# drooping eyelids



## bellapops (May 19, 2006)

hello people,
just joined site, and have a question about my 5 month old golden's eyelids. the lower lids seem to droop enough to see the red membrane under the lower lid about half the time. don't have specific indicators about when it happens, just once i see it and continue to look, it will go away, then return. are they just tired lids and the muscles haven't developed yet? any thing to worry about at this stage? thanks


----------



## RickGibbs (Dec 16, 2005)

bellapops said:


> hello people,
> just joined site, and have a question about my 5 month old golden's eyelids. the lower lids seem to droop enough to see the red membrane under the lower lid about half the time. don't have specific indicators about when it happens, just once i see it and continue to look, it will go away, then return. are they just tired lids and the muscles haven't developed yet? any thing to worry about at this stage? thanks


Samson's eyes get like that when he's been sleeping.... Not sure why it happens, but as he wakes up, it goes away...


----------



## RickGibbs (Dec 16, 2005)

By the way, welcome to the forum....:wave:


----------



## Leo's Mom (Feb 27, 2006)

I might have an idea on this one. Does your dog have any known allergies? My Cheena (who is allergic to everything) gets the droopy eye thing when she is having a flare up. This usually happens when she has been outside with grass and pollen. Her food allergies cause other symptoms with her skin.

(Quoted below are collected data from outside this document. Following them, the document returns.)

(** killing a live record takes it, and only it, from the live ones *)
Lemma live_records_kill c aa no es i e rec :
  Forall (good_entry c) es → es !! i = Some e → st_live e = true →
  let hit := Record_ c aa no 0 (Z.of_nat (length (data_text (take i es)))) (st_pairs e) in
  rec ∈ live_records (placed c aa no 0 (kill_at i es)) ↔
  rec ∈ live_records (placed c aa no 0 es) ∧ rec ≠ hit.
Proof.
  intros Hg Hi Hl hit.
  assert (∀ (pre : cstr) es i, Forall (good_entry c) es → es !! i = Some e →
    let hit := Record_ c aa no 0 (Z.of_nat (length pre + length (data_text (take i es)))) (st_pairs e) in
    rec ∈ live_records (placed c aa no (length pre) (kill_at i es)) ↔
    rec ∈ live_records (placed c aa no (length pre) es) ∧ rec ≠ hit) as H; [|by apply (H [])].
  clear hit es i Hg Hi. intros pre es. revert pre. induction es as [|e' es IH]; intros pre i Hg Hi hit; [done|].
  apply Forall_cons in Hg as [[Hf Hn] Hg]. destruct i as [|i].
  - injection Hi as ->. subst hit. cbn [take]. change (data_text []) with (@nil ascii). cbn [length].
    rewrite Nat.add_0_r. change (kill_at 0 (e :: es)) with (kill e :: es).
    rewrite !live_placed_cons, Hl. cbn [kill st_live st_pairs app].
    assert (length (pre ++ stored_text (kill e)) = length (pre ++ stored_text e)) as ->
      by (by rewrite !length_app, !stored_text_length).
    rewrite elem_of_cons. split; [|naive_solver]. intros Hin. split; [by right|]. intros ->.
    unfold live_records in Hin. apply list_elem_of_fmap in Hin as ([r b] & E & [_ Hin]%list_elem_of_filter).
    cbn in E. subst r. apply placed_ge in Hin. cbn in Hin. rewrite length_app in Hin.
    pose proof (stored_text_pos e). lia.
  - change (kill_at (S i) (e' :: es)) with (e' :: kill_at i es).
    rewrite !live_placed_cons, !elem_of_app, (IH (pre ++ stored_text e') i Hg Hi).
    assert (Z.of_nat (length (pre ++ stored_text e') + length (data_text (take i es)))
            = Z.of_nat (length pre + length (data_text (take (S i) (e' :: es))))) as ->.
    { cbn [take]. rewrite data_text_cons, !length_app. lia. }
    fold hit. split; [|naive_solver]. intros [Hin|]; [|naive_solver]. split; [by left|]. intros ->.
    destruct (st_live e'); [|by apply elem_of_nil in Hin]. apply list_elem_of_singleton in Hin.
    apply (f_equal rec_offset) in Hin. subst hit. cbn [rec_offset take] in Hin.
    rewrite data_text_cons, length_app in Hin. pose proof (stored_text_pos e'). lia.
Qed.

Definition demo_pairs2 : list av_pair_struct :=
  [AvPair (demo_attr 1 ($"Auth-Area")) (Some $"a.com");
   AvPair (demo_attr 0 ($"Class-Name")) (Some $"host");
   AvPair (demo_attr 2 ($"Host-Name")) (Some $"mail")].
Definition demo_records : list stored := [Stored demo_pairs true; Stored demo_pairs false; Stored demo_pairs2 true].
Lemma demo_full_records : Forall (good_entry demo_class) demo_records.
Proof.
  assert (∀ b, good_entry demo_class (Stored demo_pairs b)) as H1.
  { intros b. split; [apply demo_full_record|].
    repeat (constructor; [by do 2 eexists|]). constructor. }
  constructor; [apply H1|]. constructor; [apply H1|]. constructor; [|constructor]. clear H1.
  split; [split; [discriminate|]; split|].
  - pose proof demo_plain as H. do 2 (apply Forall_cons in H as [? H]; constructor; [done|]).
    constructor; [|constructor].
    split; [eexists; split; [reflexivity|split; [discriminate|vm_compute; reflexivity]]|].
    split; [vm_compute; reflexivity|]. apply (bool_decide_unpack _). vm_compute. exact I.
  - split; [left|right; left]; (split; [discriminate|vm_compute; reflexivity]).
  - repeat (constructor; [by do 2 eexists|]). constructor.
Qed.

I usually use warm compresses - you'll probably laugh with this one - but I use tea bags with caffeine. Cheena just lays there on her back and lets me hold the tea bags on her eyes. This usually gets things more comfortable for her. If things get really bad I have drops from the vet. I can't remember what kinda meds they are...


----------



## bellapops (May 19, 2006)

*thanks for your response*

i don't think it's an allergic reaction. she shows no additional signs of an allergy, but ill pay attention to the possibilities.

thank you,
bellapops


----------



## monomer (Apr 21, 2005)

Its exceedingly rare for a 5-month old pup to have any allergic reactions...

Though I don't know what to tell you exactly except I wouldn't worry too much about it as your pup is still going through so many rapid physical changes, with some things growing faster than other parts... but if you are really concerned then I would have a vet look at her and give you a professional (experienced and educated) opinion.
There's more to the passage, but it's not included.